ISC then held workshops in March and July of 2020 using an innovative, interactive game to train farmers on how their scheme is maintained and operated, as well as the schedule of water releases. The goal was to enhance farmers’ understanding of how their irrigation scheme works, and identify who is using water, and how much. As a result, the trainers hoped to promote outcomes such as improved water allocation and scheduling of water releases, and thus improve the faith of farmers that water will be delivered on time and in the needed quantity. These outcomes would increase farmers’ willingness to pay into a FWUC and maintain the system, and reduce conflicts between farmers.
Based on the ISC drone maps, the farmers used wooden blocks, chopsticks, marbles, and paper to re-construct their irrigation scheme, like a board game. They then identified irrigation issues of importance to the villages and communes in the irrigation scheme, and learned FWUC regulations such as how many members must vote for a new fee to pass, and how FWUC leaders are elected. They also simulated the effect of opening and closing various irrigation gates along the scheme, to see how it would affect other farmers who rely on the scheme for irrigation. Later in the workshops, attendees took field trips to see the places they had been discussing in person, seeing where water flows in different scenarios.
“This is very practical for the farmer,” said Bunnara Min, the team leader for SWP Cambodia. “Because when they play the game, and understand the irrigation scheme, it reflects their reality. It was a very interesting training, because they practiced more than used theory.”
In some scenarios, the farmers found that upstream areas need water while downstream areas do not, and vice versa. They discussed how to resolve these issues through the FWUC. The farmers then developed a water distribution plan for their FWUCs that scheduled water releases for all farmers with access to the main canal.
Khut Savoin, vice-chairman of the Hun Sen Baray FWUC, said he took away a lot from the trainings.
“I learned that managing an irrigation scheme requires good data management such as irrigation inventory, irrigation scheme map, size and location of FWUC’s members land,” Savoin said. “I have also learned how to identify and register the size of land from drone maps.”
Neo Karo, a member of the Baray Commune Council, also said the training was helpful.
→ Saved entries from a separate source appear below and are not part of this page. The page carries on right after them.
(** *** The text of the output file *)

Lemma encode_segment_dict `{PyRuntime} (t : Track) :
  encode 1 (segment_dict t) = render_segment t.
Proof.
  unfold segment_dict, render_segment, quoted, SPEAKER_. cbn [encode map join fst snd].
  unfold encode_basestring_ascii, newline_indent. cbn [replicate concat].
  change (u "start") with [115; 116; 97; 114; 116].
  change (u "end") with [101; 110; 100].
  change (u "speaker") with [115; 112; 101; 97; 107; 101; 114].
  change (u "  ") with [32; 32]. change (u "    ") with [32; 32; 32; 32].
  change (u "{") with [123]. change (u "}") with [125].
  change (u ",") with [44]. change (u ": ") with [58; 32].
  cbn [map escape_char concat app].
  repeat (rewrite <- ?app_assoc; cbn [app]). reflexivity.
Qed.

Lemma json_dumps_layout `{PyRuntime} (tracks : list Track) :
  json_dumps (PyList (collect_segments tracks)) = layout tracks.
Proof.
  rewrite collect_segments_map. unfold json_dumps, layout.
  destruct tracks as [|t ts]; [reflexivity|].
  cbn [encode map]. rewrite encode_segment_dict.
  rewrite map_map. rewrite (map_ext _ _ encode_segment_dict).
  unfold newline_indent. cbn [replicate concat].
  change (u "  ") with [32; 32]. cbn [app].
  reflexivity.
Qed.

(** *** The number pattern *)

Lemma span_spec (p : N -> bool) (s : pystr) :
  s = (span p s).1 ++ (span p s).2
  /\ Forall (fun c => p c = true) (span p s).1
  /\ match (span p s).2 with c :: _ => p c = false | [] => True end.
Proof.
  induction s as [|c s IH]; simpl; [done|].
  destruct (p c) eqn:Hc; [|done].
  destruct (span p s) as [a b]; simpl in *. destruct IH as (-> & Ha & Hb).
  split; [done|]. split; [by constructor|done].
Qed.

Lemma span_ext (p : N -> bool) (s r : pystr) :
  match r with c :: _ => p c = false | [] => True end ->
  span p (s ++ r) = ((span p s).1, (span p s).2 ++ r).
Proof.
  intros Hr. induction s as [|c s IH]; simpl.
  - destruct r as [|c r]; [done|]. simpl. by rewrite Hr.
  - destruct (p c); [|done]. rewrite IH. by destruct (span p s).
Qed.

Lemma ends_number_digit (r : pystr) :
  ends_number r = true -> match r with c :: _ => is_digit c = false | [] => True end.
Proof.
  destruct r as [|c r]; [done|]. unfold ends_number, numchar.
  destruct (is_digit c); [done|done].
Qed.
“The irrigation game that ISC used during the training helped me and other participants a lot in term of getting the whole picture of our irrigation schemes, understanding the situation of each irrigation infrastructure, reflecting on the water volume and getting an idea how to distribute water more effective and efficient,” Karo said. “The game has showed me that to manage and use the irrigation scheme more effectively requires meaningful participation from farmers. I plan to work with FWUC committees to organize meeting with farmers to improve their understanding about our irrigation schemes, irrigation infrastructures and the importance of their participations in managing and maintaining the irrigation infrastructures.”